AIM OF THE TASK -> Transcribe the records below exactly, from their first line through the line containing "Lemma tx_round_runs K". Omit every line after it.

──────────────────────────────

(** One round: bytes are written, or a frame is built. *)
Lemma tx_round_runs K L C next_tick now queued r : 0 ≤ now ≤ B → 0 ≤ next_tick ≤ C → B + 1000 ≤ C → - 2 ^ 31 ≤ L ≤ 0 → K < 2 ^ 31 - 1 → sending K L now C queued r →
  runs (tx_round gettime_ms write interface next_packet send_alarm next_tick now) r (λ o r', (sending K L now C queued r' ∧ same_rx r r') ∧ match o with Some _ => stopped now (link r') | None => 0 ≤ work now (link r') < work now (link r) end).
Proof.
  intros Hnow Htick HC HL HK ((items & Hs) & Hoff & Hsp). pose proof Hsp as [S1 S2 S3 S4]. pose proof S4 as [T1 T2]. pose proof (sn_bytes _ _ _ Hs) as Hb0. pose proof (sn_pos _ _ _ Hs). pose proof (sn_end _ _ _ Hs) as Hend. pose proof (sn_seq _ _ _ Hs).
  unfold tx_round. apply runs_bind, runs_on. destruct (Z.eqb_spec (tx_bytes (link r)) 0) as [E0|E0]; cbn [negb].
  - apply runs_bind. eapply runs_mono; [apply (set_events_runs C); [done|apply pollout_clear]|]. cbn beta. intros _ r1 (q1 & -> & Hoff1). apply runs_bind, runs_link. cbn [link set_sched id]. fold (due now (link r)). destruct (due now (link r)) eqn:Edue.
    + apply runs_bind. eapply runs_mono; [apply build_heartbeat_runs; apply Hs|]. cbn beta. intros _ r2 (Hbu & r1 & [l ->] & ->). apply runs_bind, runs_upd_link. apply runs_ret. match goal with |- (sending _ _ _ _ _ ?x ∧ _) ∧ _ => set (r3 := x) end.
      assert (level (link r3) = level (link r) - 17) as El by (unfold level; cbn; lia). assert (due now (link r3) = false) as Ed by apply due_after. assert (tx_bytes (link r3) = 17) as Eb by done. split; [split; [|done]|unfold work; rewrite El, Ed, Eb, Edue; lia].
      split_and!; [|by destruct Hoff1|split; [done|rewrite El; cbn; lia|rewrite Ed, El; lia|split; [cbn; lia|done]]]. exists (items ++ [Request]). apply (sends_next items queued Request (set_sched q1 r)); try done; [by apply sends_sched|].
      pose proof (sn_packet _ _ _ Hs) as Hp. unfold packet_state. cbn [link r3 set_link set_sched tx_packet set_next_heartbeat set_tx_range set_txbuffer r_mem tx_seq]. destruct (tx_packet (link r)) as [b|]; [|intros a; rewrite hear_snoc; cbn; by rewrite app_nil_r].
      destruct Hp as (prev & x & y & G1 & G2 & G3 & G4 & G5). exists prev, x, y. split_and!; try done. intros a. rewrite hear_snoc. cbn. rewrite app_nil_r. apply G5.
    + change (LINK_MTU + HEARTBEAT_SIZE) with 272. destruct (Z.ltb_spec (remaining_space (link r)) 272) as [Hlow|Hspace].
      * apply runs_bind. eapply runs_mono; [apply (set_alarm_runs C); [done|lia]|]. cbn beta. intros _ r2 (q2 & -> & Hoff2). apply runs_ret. split; [split; [|done]|]; [split_and!; [exists items; by repeat apply sends_sched|done|done]|]. split; [by left|done].
      * destruct (bool_decide_reflect (tx_packet (link r) = None)) as [Hnone|Hsome].
        -- apply runs_bind. eapply runs_mono; [apply (set_alarm_runs C); [done|lia]|]. cbn beta. intros _ r2 (q2 & -> & Hoff2). apply runs_ret. split; [split; [|done]|]; [split_and!; [exists items; by repeat apply sends_sched|done|done]|]. split; [by right|done].
        -- destruct (tx_packet (link r)) as [b|] eqn:Eb; [|done]. apply runs_bind. eapply runs_mono; [apply (encode_runs C items queued b); [by apply sends_sched|done|done|cbn; unfold level in *; lia|done]|]. cbn beta. intros _ r2 (i & G1 & G2 & G3 & G4 & G5 & G6).
           apply runs_bind, runs_upd_link. apply runs_ret. match goal with |- (sending _ _ _ _ _ ?x ∧ _) ∧ _ => set (r3 := x) end. cbn [link set_sched] in G3, G5. injection G5 as B1 B2 B3.
           assert (level (link r3) = level (link r) - tx_bytes (link r2)) as El by (unfold level; cbn; lia). assert (due now (link r3) = false) as Ed by (unfold due in *; cbn; by rewrite B1). assert (tx_bytes (link r3) = tx_bytes (link r2)) as Ebb by done. assert (level (link r) = remaining_space (link r)) as Elr by (unfold level; lia).
           split; [split; [|exact G6]|unfold work; rewrite El, Ed, Ebb, Edue; lia]. split_and!; [exists (items ++ [i]); by destruct G1|by destruct G2|]. split; [cbn; lia|rewrite El; cbn; lia|rewrite Ed, El; lia|unfold times; cbn; by rewrite B1, B2].
  - apply runs_bind, runs_on. destruct (Z.ltb_spec now (next_tx_allowed (link r))) as [Hwait|Hgo].
    + apply runs_bind. eapply runs_mono; [apply (set_alarm_runs C); [done|lia]|]. cbn beta. intros _ r2 (q2 & -> & Hoff2). apply runs_ret. split; [split; [|done]|]; [split_and!; [exists items; by repeat apply sends_sched|done|done]|]. split; [done|by left].
    + apply runs_bind, runs_link. apply runs_bind. eapply runs_lift; [apply slice_ret; [done|done|rewrite (sn_buffer _ _ _ Hs); cbn; lia]|]. cbn [id]. fold (pending (link r)). set (n := write (r_ticks r) (pending (link r))).
      assert (Z.of_nat (length (pending (link r))) = tx_bytes (link r)) as Hpl by (unfold pending; rewrite length_take, length_drop, (sn_buffer _ _ _ Hs); lia). pose proof (writes (r_ticks r) (pending (link r))) as Hw. fold n in Hw. rewrite Hpl in Hw.
      apply runs_bind. exists n, (put_wire (take (Z.to_nat n) (pending (link r))) (r_tick r)). split; [done|]. cbn beta. destruct (Z.leb_spec n 0) as [Hn|Hn].
      * assert (take (Z.to_nat n) (pending (link r)) = []) as -> by (by replace (Z.to_nat n) with 0%nat by lia). apply runs_bind. eapply runs_mono; [apply (set_events_runs C); [by destruct Hoff|apply pollout_set]|]. cbn beta. intros _ r2 (q2 & -> & Hoff2). apply runs_ret.
        split; [split; [|done]|]. { split_and!; [|done|done]. exists items. apply sends_sched. destruct Hs. split; try done. cbn. by rewrite app_nil_r. }
        split; [done|]. right. exists (r_ticks r), (pending (link r)). split; [|done]. intros E. rewrite E in Hpl. cbn in Hpl. lia.
      * unfold level in *. rewrite (proj2 (Z.ltb_ge _ _)) by (destruct (due now (link r)); lia). apply runs_bind, runs_upd_link. apply runs_bind, runs_upd_link. apply runs_ret. match goal with |- (sending _ _ _ _ _ ?x ∧ _) ∧ _ => set (r3 := x) end.
        assert (level (link r3) = level (link r)) as El by (unfold level; cbn; lia). assert (due now (link r3) = due now (link r)) as Ed by done. assert (tx_bytes (link r3) = tx_bytes (link r) - n) as Eb by done.
        split; [split; [|done]|unfold work; rewrite El, Ed, Eb; unfold level; destruct (due now (link r)); lia]. split_and!; [|by destruct Hoff|]; [|split; [cbn; lia|rewrite El; done|rewrite Ed, El; done|done]]. exists items. apply (sends_written items queued r n); [done|lia].
Qed.

(** ** The calls *)

Record tx_on r : Prop := {
  tn_inv : FdQueuePoll.sched_inv (r_sched r);
  tn_timer : OverlayQueueTimer.timer_ok next_packet (r_sched r);
  tn_entry : ∃ e, ready interface (r_sched r) e;
}.
(** After [k] calls. *)
Record budgeted (k : Z) s : Prop := {
  bu_max : remaining_space s ≤ 3234;
  bu_seq : 38 * tx_seq s + Z.max 0 (level s) ≤ 3300 * k;
  bu_low : - 300 * k ≤ level s;
  bu_times : times B s;
}.
Definition ticks_ok r : Prop := 0 ≤ last_tx r + tick_ms r ≤ B.

Lemma spending_start k now s : 0 ≤ k → budgeted k s → spending (3300 * (k + 1)) (- 300 * (k + 1)) now s.
Proof. intros Hk []. split; [done|lia|destruct (due now s); lia|done]. Qed.
Lemma spending_end k now s : 0 ≤ k → spending (3300 * k) (- 300 * k) now s → budgeted k s.
Proof. intros Hk []. split; [done|done|destruct (due now s); lia|done]. Qed.

Lemma radio_link_tx_runs k queued r : 0 ≤ k < 500000 → tx_on r → (∃ items, sends items queued r) → budgeted k (link r) → ticks_ok r →
  runs (radio_link_tx gettime_ms write interface next_packet send_alarm) r (λ _ r', tx_on r' ∧ (∃ items, sends items queued r') ∧ budgeted (k + 1) (link r') ∧ same_rx r r' ∧ stopped (gettime_ms (r_ticks r)) (link r')).
Proof.
  intros Hk [H1 H2 (e & He)] (items & Hs) Hbu Htick. unfold radio_link_tx. destruct (stop_client interface (r_sched r) e H1 He) as (q0 & e0 & Hq0 & Hi0 & He0 & Hs0 & Ho0).
  apply runs_bind. eapply runs_sched; [exact Hq0|]. pose proof (own_timer _ _ Ho0 Hi0 H2) as Ht0. set (C := B + 1000).
  destruct (request_client interface q0 e0 (λ _, 0) FdQueue.deadline Hi0 He0 Hs0) as (q1 & Hq1 & Hi1 & He1 & Ho1). pose proof (own_timer _ _ Ho1 Hi1 Ht0) as Ht1. pose proof (clock (r_ticks r)) as Hnow. set (now := gettime_ms (r_ticks r)) in *.
  apply runs_bind. eapply runs_sched; [exact Hq1|]. apply runs_bind, runs_ask. apply runs_bind, runs_time. cbn [r_ticks set_sched]. fold now. match goal with |- runs _ ?x _ => set (r1 := x) end. change (last_tx _ + tick_ms _) with (last_tx r + tick_ms r).
  assert (sending (3300 * (k + 1)) (- 300 * (k + 1)) now C queued r1) as Hsend.
  { split_and!; [exists items; destruct Hs; by split| |apply spending_start; [lia|done]]. split; [done|done|]. eexists. split_and!; [exact He1|done|done|cbn; lia]. }
  apply runs_bind. apply (runs_mono _ _ (λ _ r2, (sending (3300 * (k + 1)) (- 300 * (k + 1)) now C queued r2 ∧ same_rx r r2) ∧ stopped now (link r2))).
  { apply (forever_runs _ (λ r2, sending (3300 * (k + 1)) (- 300 * (k + 1)) now C queued r2 ∧ same_rx r r2) (λ r2, work now (link r2))); [|done|].
    - intros r2 [G1 G2]. eapply runs_mono; [apply (tx_round_runs (3300 * (k + 1)) (- 300 * (k + 1)) C (last_tx r + tick_ms r) now queued r2); try done; unfold ticks_ok in Htick; lia|]. cbn beta. intros o r3 [[F1 F2] F3]. pose proof (same_rx_trans _ _ _ G2 F2). destruct o; (split; [by split|done]).
    - unfold work. change (2 ^ Z.of_nat 20) with 1048576. pose proof (bu_max _ _ Hbu). pose proof (sn_bytes _ _ _ Hs). pose proof (sn_end _ _ _ Hs). pose proof (sn_pos _ _ _ Hs). change (link r1) with (link r). unfold level. destruct (due now (link r)); lia. }
  cbn beta. intros _ r2 [[((items2 & Hs2) & [K1 K2 (e2 & He2 & Hs2' & Ha2)] & Hsp2) Hrx] Hstop]. apply (spending_end (k + 1)) in Hsp2; [|lia].
  destruct (watch_client interface (r_sched r2) e2 K1 He2) as (rc & q3 & e3 & Hq3 & Hi3 & He3 & Hs3 & Ha3 & Ho3). pose proof (own_timer _ _ Ho3 Hi3 K2) as Ht3. apply runs_bind. eapply runs_sched; [rewrite Hq3; reflexivity|].
  match goal with |- runs _ ?x _ => set (r3 := x) end. assert (tx_off C r3) as Hoff3 by (split; [done|done|exists e3; split_and!; [done|congruence|lia|lia]]). apply runs_bind. eapply runs_mono; [by apply (get_alarm_runs C)|]. cbn beta. intros a1 r' [-> _].
  apply runs_bind. apply (runs_mono _ _ (λ _ r4, ∃ q, r4 = set_sched q r2 ∧ tx_off C r4)).
  { destruct (a1 <? now); [|apply runs_ret; by exists q3]. eapply runs_mono; [apply (set_alarm_runs C); [done|lia]|]. cbn beta. intros _ r4 (q & -> & ?). by exists q. }
  cbn beta. intros _ r4 (q4 & -> & Hoff4). apply runs_bind. eapply runs_mono; [by apply (get_alarm_runs C)|]. cbn beta. intros a2 r' (-> & e4 & He4 & Hs4 & <-). destruct Hoff4 as [L1 L2 _].
  assert (∀ q5, FdQueuePoll.sched_inv q5 → others interface q4 q5 → (∃ e, ready interface q5 e) → tx_on (set_sched q5 r2) ∧ (∃ items, sends items queued (set_sched q5 r2)) ∧ budgeted (k + 1) (link (set_sched q5 r2)) ∧ same_rx r (set_sched q5 r2) ∧ stopped now (link (set_sched q5 r2))) as Hdone.
  { intros q5 G1 G2 G3. split_and!; [split; [done|by apply (own_timer q4)|done]|exists items2; by apply sends_sched|done|exact Hrx|exact Hstop]. }
  destruct (negb (FdQueue.alarm e4 =? 0)); [|apply runs_ret; apply Hdone; [done|done|by exists e4]].
  destruct (request_client interface q4 e4 FdQueue.alarm (λ _, FdQueue.alarm e4 + 100) L1 He4 Hs4) as (q5 & Hq5 & Hi5 & He5 & Ho5). apply runs_bind. eapply runs_sched; [exact Hq5|].
  destruct (start_client interface q5 _ Hi5 He5) as (q6 & e6 & Hq6 & Hi6 & He6 & Ho6); [done|cbn; lia|]. eapply runs_sched; [exact Hq6|]. apply Hdone; [done|by eapply others_trans|by exists e6].
Qed.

──────────────────────────────

TASK SOLUTION ->
(** One round: bytes are written, or a frame is built. *)
Lemma tx_round_runs K L C next_tick now queued r : 0 ≤ now ≤ B → 0 ≤ next_tick ≤ C → B + 1000 ≤ C → - 2 ^ 31 ≤ L ≤ 0 → K < 2 ^ 31 - 1 → sending K L now C queued r →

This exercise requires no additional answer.